◆ PROBLEM REQUIREMENTS ◆
Copy the listing below line for line, starting at its first line and ending with the line that has "gc_data_dir : bool;" in it. Add nothing.

◆ MATERIAL FOR THE TASK ◆
(* ===== verification/Gateway.v ===== *)
(** * Gateway.v: the two threads of the server ([src/gateway.rs])

    [handle_client] turns the bytes of one TCP client into commands for the
    ring; [matching_loop] takes commands from the ring, logs and executes them,
    publishes a report per fill and snapshots the book.  The outside world is
    explicit: the bytes received and how the stream ends, the clock, what each
    pop of the ring and each system call returns.  The datagrams handed to the
    UDP socket are collected in order. *)

From S2P Require Import Prelude.
From S2P Require Import Order.
From S2P Require Import Book.
From S2P Require Import Matching.
From S2P Require Import Protocol.
From S2P Require Import Wal.
From S2P Require Import Snapshot.
From S2P Require Import Recovery.

(** ** Configuration, without the two addresses *)

Record GatewayConfig : Type := mkConfig {
  gc_ring_capacity : Z;
  gc_arena_capacity : Z;
  gc_data_dir : bool;          (* is a data directory configured *)
  gc_snapshot_interval : Z
}.

Definition GatewayConfig_default : GatewayConfig := mkConfig 65536 1048576 false 10000.

(** ** Reading a client *)

(** How a read past the received bytes ends. *)
Inductive StreamEnd : Type :=
| UnexpectedEof
| ConnectionReset
| OtherIo.

Inductive GatewayError : Type :=
| GwIo
| GwProtocol (e : ProtocolError).

#[global] Instance GatewayError_eq_dec : EqDecision GatewayError.
Proof. solve_decision. Defined.

(** [impl From<io::Error>] and [impl From<ProtocolError> for GatewayError]. *)
Definition GatewayError_from_io : GatewayError := GwIo.
Definition GatewayError_from (e : ProtocolError) : GatewayError := GwProtocol e.

(** [now_nanos] of the time since the epoch in nanoseconds, [None] if the clock
    is before the epoch. *)
Definition now_nanos (since_epoch : option Z) : Z := wrap 64 (default 0 since_epoch).

(** [stream.read_exact(buf)] for [n] bytes: they and the rest of the stream. *)
Definition read_exact (stream : list Z) (n : nat) : option (list Z * list Z) :=
  if decide (n <= length stream)%nat then Some (take n stream, drop n stream) else None.

(** [order.timestamp = now_nanos()] on a new order. *)
Definition stamp (now : Z) (cmd : EngineCommand) : EngineCommand :=
  match cmd with NewOrder order => NewOrder (set_timestamp now order) | CancelOrder id => CancelOrder id end.

(** The outcome of a failed read: a closed connection ends the loop, any other
    error is returned. *)
Definition read_failed (e : StreamEnd) : bool * result unit GatewayError :=
  match e with
  | UnexpectedEof | ConnectionReset => (true, Ok tt)
  | OtherIo => (false, Err GatewayError_from_io)
  end.

(** The commands pushed to the ring, in order, whether [shutdown] was set, and
    the result.  [clock i] is what the system clock
    says when the [i]-th message is stamped.  A
    push that finds the ring full is retried until it succeeds, so every
    decoded command is pushed.  Every message takes at least one byte, so one
    step more than the stream has bytes is enough. *)
Fixpoint handle_client (fuel : nat) (stream : list Z) (ending : StreamEnd) (clock : nat -> option Z) (i : nat)
  : option (list EngineCommand * bool * result unit GatewayError) :=
  match fuel with
  | O => None
  | S fuel =>
      match read_exact stream 1 with
      | None => let '(sh, r) := read_failed ending in Some ([], sh, r)
      | Some (type_buf, stream) =>
          msg_type ← head type_buf;
          match message_size msg_type with
          | Err e => Some ([], false, Err (GatewayError_from e))
          | Ok size =>
              let msg_buf := msg_type :: replicate 47 0 in
              match (if decide (1 < size)%nat
                     then '(body, stream) ← read_exact stream (size - 1);
                          Some (take 1 msg_buf ++ body ++ drop size msg_buf, stream)
                     else Some (msg_buf, stream)) with
              | None => let '(sh, r) := read_failed ending in Some ([], sh, r)
              | Some (msg_buf, stream) =>
                  match decode_message (take size msg_buf) with
                  | Err e => Some ([], false, Err (GatewayError_from e))
                  | Ok cmd =>
                      '(cmds, sh, r) ← handle_client fuel stream ending clock (S i);
                      Some (stamp (now_nanos (clock i)) cmd :: cmds, sh, r)
                  end
              end
          end
      end
  end.

(** ** The matching thread *)

(** How saving a snapshot goes: completely, with an error before anything is
    written, or with an error that leaves [data] in the temporary file. *)
Inductive SaveOutcome : Type :=
| SaveOk
| SaveFails
| SaveTorn (data : list Z).

(** The state of [matching_loop], with the snapshot directory and the datagrams
    sent so far. *)
Record GwState : Type := mkGw {
  g_engine : MatchingEngine;
  g_wal : option Wal;
  g_dir : option Dir;
  g_seq_num : Z;               (* u32 *)
  g_report_buf : list Z;
  g_cmds_since_snapshot : Z;   (* u64 *)
  g_sent : list (list Z)
}.

(** The loop over the fills of one order. *)
Fixpoint send_reports (fills : list Fill) (timestamp seq_num : Z) (report_buf : list Z)
  : Z * list Z * list (list Z) :=
  match fills with
  | [] => (seq_num, report_buf, [])
  | fill :: fills =>
      let seq_num := wrap 32 (seq_num + 1) in
      match encode_execution_report report_buf seq_num fill timestamp with
      | Ok (report_buf, _) =>
          let '(seq_num, buf, sent) := send_reports fills timestamp seq_num report_buf in
          (seq_num, buf, report_buf :: sent)
      | Err _ => send_reports fills timestamp seq_num report_buf
      end
  end.

Section gateway.
Context {C : Codec}.

(** [process_command]: log (the result is ignored), execute, publish. *)
Definition process_command (cmd : EngineCommand) (wal_io : IoOutcome) (st : GwState) : option GwState :=
  wal ← (match g_wal st with
         | Some w => '(w, _) ← append crc32 w cmd wal_io; Some (Some w)
         | None => Some None
         end);
  match cmd with
  | NewOrder order =>
      let timestamp := o_timestamp order in
      '(engine, r) ← MatchingEngine.add_order (g_engine st) order;
      match r with
      | Ok res =>
          let '(seq_num, buf, sent) :=
            send_reports (r_fills res) timestamp (g_seq_num st) (g_report_buf st) in
          Some (mkGw engine wal (g_dir st) seq_num buf (g_cmds_since_snapshot st) (g_sent st ++ sent))
      | Err _ =>
          Some (mkGw engine wal (g_dir st) (g_seq_num st) (g_report_buf st)
                     (g_cmds_since_snapshot st) (g_sent st))
      end
  | CancelOrder order_id =>
      '(engine, _) ← MatchingEngine.cancel_order (g_engine st) order_id;
      Some (mkGw engine wal (g_dir st) (g_seq_num st) (g_report_buf st)
                 (g_cmds_since_snapshot st) (g_sent st))
  end.

(** The snapshot check after a command of the main loop.  [flush_async] has no
    effect on what the file reads. *)
Definition after_command (snapshot_interval : Z) (save_io : SaveOutcome) (st : GwState) : option GwState :=
  let since := u64_add (g_cmds_since_snapshot st) 1 in
  match g_wal st, g_dir st with
  | Some w, Some dir =>
      if decide (since >= snapshot_interval) then
        snap ← capture (g_engine st) (record_count w);
        let dir := match save_io with
                   | SaveOk => save snap dir
                   | SaveFails => dir
                   | SaveTorn data => save_write snap data dir
                   end in
        Some (mkGw (g_engine st) (g_wal st) (Some dir) (g_seq_num st) (g_report_buf st) 0 (g_sent st))
      else Some (mkGw (g_engine st) (g_wal st) (g_dir st) (g_seq_num st) (g_report_buf st) since (g_sent st))
  | _, _ =>
      Some (mkGw (g_engine st) (g_wal st) (g_dir st) (g_seq_num st) (g_report_buf st) since (g_sent st))
  end.

(** What [consumer.pop()] returns and, when it is [Empty], the shutdown flag. *)
Inductive LoopEvent : Type :=
| GotCommand (cmd : EngineCommand) (wal_io : IoOutcome) (save_io : SaveOutcome)
| NoCommand (shutdown : bool).

(** [matching_loop]; [draining] is the inner [while let] after shutdown.  The
    boolean says whether the loop has ended. *)
Fixpoint matching_loop (snapshot_interval : Z) (events : list LoopEvent) (draining : bool) (st : GwState)
  : option (GwState * bool) :=
  match events with
  | [] => Some (st, false)
  | GotCommand cmd wal_io save_io :: events =>
      st ← process_command cmd wal_io st;
      st ← (if draining then Some st else after_command snapshot_interval save_io st);
      matching_loop snapshot_interval events draining st
  | NoCommand shutdown :: events =>
      if draining then Some (st, true)
      else matching_loop snapshot_interval events shutdown st
  end.

(** The start of [run]: recover if a data directory is configured, and fall
    back to an empty engine without persistence if that fails. *)
Definition run_setup (config : GatewayConfig) (snapshot_dir : option Dir) (wal_file : list Z)
  (dir_io snap_io wal_io : bool) : option GwState :=
  let fresh := MatchingEngine.with_capacity (gc_arena_capacity config) in
  '(engine, wal, dir) ←
    (if gc_data_dir config then
       r ← recover snapshot_dir wal_file (gc_arena_capacity config) dir_io snap_io wal_io;
       match r with
       | Ok (engine, wal) => Some (engine, Some wal, Some (default ∅ snapshot_dir))
       | Err _ => Some (fresh, None, None)
       end
     else Some (fresh, None, None));
  Some (mkGw engine wal dir 0 (replicate EXECUTION_REPORT_SIZE 0) 0 []).

End gateway.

◆ ANSWER TO THIS EXERCISE ◆
(* ===== verification/Gateway.v ===== *)
(** * Gateway.v: the two threads of the server ([src/gateway.rs])

    [handle_client] turns the bytes of one TCP client into commands for the
    ring; [matching_loop] takes commands from the ring, logs and executes them,
    publishes a report per fill and snapshots the book.  The outside world is
    explicit: the bytes received and how the stream ends, the clock, what each
    pop of the ring and each system call returns.  The datagrams handed to the
    UDP socket are collected in order. *)

From S2P Require Import Prelude.
From S2P Require Import Order.
From S2P Require Import Book.
From S2P Require Import Matching.
From S2P Require Import Protocol.
From S2P Require Import Wal.
From S2P Require Import Snapshot.
From S2P Require Import Recovery.

(** ** Configuration, without the two addresses *)

Record GatewayConfig : Type := mkConfig {
  gc_ring_capacity : Z;
  gc_arena_capacity : Z;
  gc_data_dir : bool;          (* is a data directory configured *)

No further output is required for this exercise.